(** [Initialize] does not release what an earlier [Initialize] created:
    a manager that is initialised a second time without [Shutdown] in
    between overwrites its seven handles, and the later [Shutdown]
    releases the seven objects of the second [Initialize] and none of
    the first. *)
Theorem Initialize_twice_leaks dev width height width' height' s :
  reliable s →
  ∃ m1 s1 m2 s2 evs1 evs2 evs3,
    Initialize (Some dev) width height new s = (true, m1, s1) ∧
    extends s s1 evs1 ∧
    Initialize (Some dev) width' height' m1 s1 = (true, m2, s2) ∧
    extends s1 s2 evs2 ∧
    extends s2 (Shutdown m2 s2).2 evs3 ∧
    map fst (creations evs1) = omap id (held m1 ++ [m_samplerState m1]) ∧
    length (creations evs1) = 7%nat ∧
    releases evs3 ≡ₚ map fst (creations evs2) ∧
    ∀ h, h ∈ map fst (creations evs1) → h ∉ releases evs3.
Proof.
  intros Hrel.
  destruct (Initialize_spec dev width height new s)
    as (ok1 & m1 & s1 & evs1 & HI1 & Hext1 & _ & _ & _ & He1 & _ & Hok1 & Hr1).
  destruct (Hr1 Hrel) as [-> Hrel1].
  destruct (Hok1 eq_refl) as (t1 & v1 & r1 & t2 & v2 & r2 & smp & Hev1 & Hh1 & Hs1 & _).
  destruct (Initialize_spec dev width' height' m1 s1)
    as (ok2 & m2 & s2 & evs2 & HI2 & Hext2 & _ & _ & _ & He2 & _ & Hok2 & Hr2).
  destruct (Hr2 Hrel1) as [-> Hrel2].
  destruct (Hok2 eq_refl)
    as (t1' & v1' & r1' & t2' & v2' & r2' & smp' & Hev2 & Hh2 & Hs2 & _).
  destruct (Initialize_fresh dev width height new s)
    as (? & ? & ? & evs1' & HI1' & Hext1' & _ & Hf1).
  rewrite HI1 in HI1'. injection HI1' as <- <- <-.
  assert (evs1' = evs1) as ->.
  { unfold extends in *. rewrite Hext1 in Hext1'. by apply app_inv_head in Hext1'. }
  destruct (Initialize_fresh dev width' height' m1 s1)
    as (? & ? & ? & evs2' & HI2' & Hext2' & _ & Hf2).
  rewrite HI2 in HI2'. injection HI2' as <- <- <-.
  assert (evs2' = evs2) as ->.
  { unfold extends in *. rewrite Hext2 in Hext2'. by apply app_inv_head in Hext2'. }
  destruct (Shutdown_releases m2 s2) as (evs3 & Hext3 & _ & _ & Hrel3).
  assert (map fst (creations evs2) = manager_objects m2) as Hobj2.
  { unfold manager_objects. rewrite He2, He1, Hh2, Hs2.
    change (m_effects new) with (∅ : gmap PostProcessEffect Effect.t).
    rewrite map_to_list_empty, Hev2. by rewrite app_nil_r. }
  exists m1, s1, m2, s2, evs1, evs2, evs3.
  split_and!; try done.
  - by rewrite Hh1, Hs1, Hev1.
  - by rewrite Hev1.
  - by rewrite Hrel3, Hobj2.
  - intros h Hh Hh'. rewrite Hrel3, <- Hobj2 in Hh'.
    apply list_elem_of_fmap in Hh. destruct Hh as (hr & -> & Hhr).
    apply list_elem_of_fmap in Hh'. destruct Hh' as (hr' & Heq & Hhr').
    rewrite Forall_forall in Hf1, Hf2.
    assert (hr.1 < next_handle s1)%positive as Hlt by apply (Hf1 hr Hhr).
    assert (next_handle s1 ≤ hr'.1)%positive as Hle by apply (Hf2 hr' Hhr').
    rewrite Heq in Hlt. apply (Pos.lt_irrefl hr'.1).
    by eapply Pos.lt_le_trans.
Qed.

Lemma Initialize_twice_leaks_witness :
  ∃ m1 s1 m2 s2 evs1 evs2 evs3,
    Initialize (Some TheDevice) 1280 720 new (State_initial [])
      = (true, m1, s1) ∧
    extends (State_initial []) s1 evs1 ∧
    Initialize (Some TheDevice) 1920 1080 m1 s1 = (true, m2, s2) ∧
    extends s1 s2 evs2 ∧
    extends s2 (Shutdown m2 s2).2 evs3 ∧
    map fst (creations evs1) = omap id (held m1 ++ [m_samplerState m1]) ∧
    length (creations evs1) = 7%nat ∧
    releases evs3 ≡ₚ map fst (creations evs2) ∧
    ∀ h, h ∈ map fst (creations evs1) → h ∉ releases evs3.
Proof.
  apply (Initialize_twice_leaks TheDevice 1280 720 1920 1080 (State_initial [])).
  vm_compute. constructor.
Defined.

(** [Apply] with non-null arguments on an enabled instance is defined
    exactly when the instance has its size and both its shaders; the
    parameter buffer may be missing. *)
Lemma Apply_defined_iff ctx input output params e s :
  Effect.m_enabled e = true →
  is_Some (Effect.Apply (Some ctx) (Some input) (Some output) params e s) ↔
  is_Some (Effect.m_width e) ∧ is_Some (Effect.m_height e) ∧
  is_Some (Effect.m_vertexShader e) ∧ is_Some (Effect.m_pixelShader e).
Proof.
  intros Hen. unfold Effect.Apply. rewrite Hen.
  destruct (Effect.m_width e), (Effect.m_height e),
    (Effect.m_vertexShader e), (Effect.m_pixelShader e); cbn;
    split; try (intros _; by split_and!; eexists);
    try (intros [? H]; discriminate H);
    intros (H1 & H2 & H3 & H4);
    first [by destruct H1 | by destruct H2 | by destruct H3 | by destruct H4].
Qed.

(** The copy path is not protected like the loop.  The first copy, a
    [Process] with non-null arguments on an empty order list while the
    static does not exist, ignores the result of the static's
    [Initialize]: it is defined exactly when the manager has a device
    and the two shader creations succeed.  On a manager that was never
    initialised or was shut down, or when a shader cannot be created,
    [Apply] reads the size that was never stored or binds through a null
    shader. *)
Theorem first_copy_defined_iff ctx input output m p :
  m_effectOrder m = [] → copyEffect p = None →
  is_Some (Process (Some ctx) (Some input) (Some output) m p) ↔
  is_Some (m_device m) ∧
  Forall (fun b => b = true) (take 2 (outcomes (device_state p))).
Proof.
  intros Ho Hnone. rewrite Process_empty_chain by done.
  unfold CopyTexture. rewrite Hnone.
  destruct (m_device m) as [dev|].
  2:{ cbn. split; [intros [? H]; discriminate H|intros [[? H] _]; discriminate H]. }
  destruct (Initialize_new_spec dev (m_width m) (m_height m) None_ (device_state p))
    as (ok & e & s1 & evs & HI & _ & _ & _ & _ & _ & Hen & Hw & Hh & _).
  assert (is_Some (Effect.m_vertexShader e) ∧ is_Some (Effect.m_pixelShader e) ↔
          Forall (fun b => b = true) (take 2 (outcomes (device_state p)))) as Hsh.
  { clear Hen Hw Hh. revert HI. destruct (device_state p) as [nh oc pl lg].
    unfold Effect.Initialize, ShaderUtils.CreateVertexShaderFromString,
      ShaderUtils.CreatePixelShaderFromString, ShaderUtils.CreateShaderFromString,
      CreateBuffer, create, next_outcome. cbn [outcomes].
    script_cases oc 3%nat; cbn; intros [= <- <- <-]; cbn; split;
      try (intros _; by repeat constructor);
      try (intros _; split; by eexists);
      try (intros [[? H] [? H']]; discriminate);
      try (intros H; repeat match goal with
             | H : Forall _ (_ :: _) |- _ => inversion H; clear H; subst
             end; discriminate). }
  rewrite HI.
  destruct (Effect.Apply (Some ctx) (Some input) (Some output)
              PostProcessParams_default e s1) as [s'|] eqn:HA; cbn [mbind option_bind].
  - assert (is_Some (Effect.Apply (Some ctx) (Some input) (Some output)
              PostProcessParams_default e s1)) as HS by (rewrite HA; by eexists).
    apply Apply_defined_iff in HS; [|done]. destruct HS as (_ & _ & Hv & Hp).
    split; [|by eexists]. intros _. split; [by eexists|]. by apply Hsh.
  - split; [intros [? H]; discriminate H|]. intros [_ Hall].
    apply Hsh in Hall. destruct Hall as [Hv Hp].
    assert (is_Some (Effect.Apply (Some ctx) (Some input) (Some output)
              PostProcessParams_default e s1)) as HS.
    { apply Apply_defined_iff; [done|]. rewrite Hw, Hh. by split_and!. }
    rewrite HA in HS. by destruct HS.
Qed.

__________

## Your instructions:
Copy every line in the data above that has the string "null" in it.

## Answer space:
(** [Apply] with non-null arguments on an enabled instance is defined
    [Process] with non-null arguments on an empty order list while the
    [Apply] reads the size that was never stored or binds through a null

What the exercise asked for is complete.